LISTED RECORDS below:

(* ===== verification/Values.v ===== *)
(** * Structured values, attribute bags and ceremony context

    JSON values as [serde_json] holds them, the bounded attribute bag of
    made-core/src/value_objects/attributes.rs and what the ceremony layer
    builds on it: the context a session is evaluated against, the patches a
    step writes into it, and step outputs. *)

From S2P Require Import Prelude Errors Text.

(** A finite [f64] is [m * 2^e] in lowest terms, so that structural equality
    is numeric equality. *)
Inductive Number := PosInt (n : Z) | NegInt (n : Z) | Float (m e : Z).

#[export] Instance Number_eq_dec : EqDecision Number.
Proof. solve_decision. Defined.

Inductive Value :=
| VNull
| VBool (b : bool)
| VNumber (n : Number)
| VString (s : string)
| VArray (l : list Value)
| VObject (fields : list (string * Value)).

#[export] Instance Value_eq_dec : EqDecision Value.
Proof.
  unfold EqDecision. fix go 1.
  intros [|b|n|s|l|l] [|b'|n'|s'|l'|l']; try (right; discriminate).
  - left. reflexivity.
  - destruct (decide (b = b')) as [->|]; [left; reflexivity | right; congruence].
  - destruct (decide (n = n')) as [->|]; [left; reflexivity | right; congruence].
  - destruct (decide (s = s')) as [->|]; [left; reflexivity | right; congruence].
  - assert (Decision (l = l')) as [->|]; [|left; reflexivity | right; congruence].
    revert l'. induction l as [|x l IH]; intros [|y l']; try (right; discriminate).
    + left. reflexivity.
    + destruct (go x y) as [->|]; [|right; congruence].
      destruct (IH l') as [->|]; [left; reflexivity | right; congruence].
  - assert (Decision (l = l')) as [->|]; [|left; reflexivity | right; congruence].
    revert l'. induction l as [|[k x] l IH]; intros [|[k' y] l']; try (right; discriminate).
    + left. reflexivity.
    + destruct (decide (k = k')) as [->|]; [|right; congruence].
      destruct (go x y) as [->|]; [|right; congruence].
      destruct (IH l') as [->|]; [left; reflexivity | right; congruence].
Defined.

(** [Value::as_str] and [Value::as_bool]. *)
Definition as_str (v : Value) : option string :=
  match v with VString s => Some s | _ => None end.
Definition as_bool (v : Value) : option bool :=
  match v with VBool b => Some b | _ => None end.

Definition MAX_ATTRIBUTES_KEYS : Z := 1024.

Notation Attributes := (gmap string Value).

Definition Attributes_new (entries : gmap string Value) : outcome (gmap string Value) :=
  ensure (Z.of_nat (size entries) <=? MAX_ATTRIBUTES_KEYS)
    (OutOfRange "attributes.keys" (Z.of_nat (size entries)) 0 MAX_ATTRIBUTES_KEYS);;
  ensure (all (λ key, str_trim key != "") (btree_keys entries))
    (EmptyField "attributes.key");;
  Ok entries.

(** The output of a step: an attribute bag. *)
Notation StepOutput := (gmap string Value).

(** ** Context *)

Notation CeremonyContext := (gmap string Value).
Notation ContextPatch := (gmap string Value).
Notation ContextWrites := (gmap string string).

Definition with_guard_approval (context : CeremonyContext) (guard_name : GuardName)
    : outcome CeremonyContext :=
  Attributes_new (<[guard_name := VBool true]> context).

Definition with_patch (context : CeremonyContext) (patch : ContextPatch)
    : outcome CeremonyContext :=
  Attributes_new
    (foldl (λ entries '(key, value), <[key := value]> entries) context (btree_entries patch)).

Definition context_get (context : CeremonyContext) (key : string) : option Value :=
  context !! key.

Definition is_guard_approved (context : CeremonyContext) (guard_name : GuardName) : bool :=
  default false (context !! guard_name ≫= as_bool).

Definition ContextPatch_new (entries : gmap string Value) : outcome ContextPatch :=
  ensure (negb (size entries =? 0)%nat) (EmptyCollection "context_patch.entries");;
  Ok entries.

(** [ContextWrites::resolve]: each declared destination receives the output
    field it names; a missing field refuses the result. *)
Definition context_writes_resolve (writes : ContextWrites) (output : StepOutput)
    : outcome (option ContextPatch) :=
  if (size writes =? 0)%nat then Ok None else
  let fix go (entries : list (string * string)) (patch : gmap string Value)
      : outcome (gmap string Value) :=
    match entries with
    | [] => Ok patch
    | (destination, source) :: entries =>
        value ← ok_or (output !! source)
                  (NotFound "ceremony_step.context_write.output_field");
        go entries (<[destination := value]> patch)
    end in
  entries ← go (btree_entries writes) ∅;
  patch ← ContextPatch_new entries;
  Ok (Some patch).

End of LISTED RECORDS.

[WHAT IS EXPECTED] Tally the lines in the records that hold the word "source". Give only the total.

[SOLUTION BELOW] 2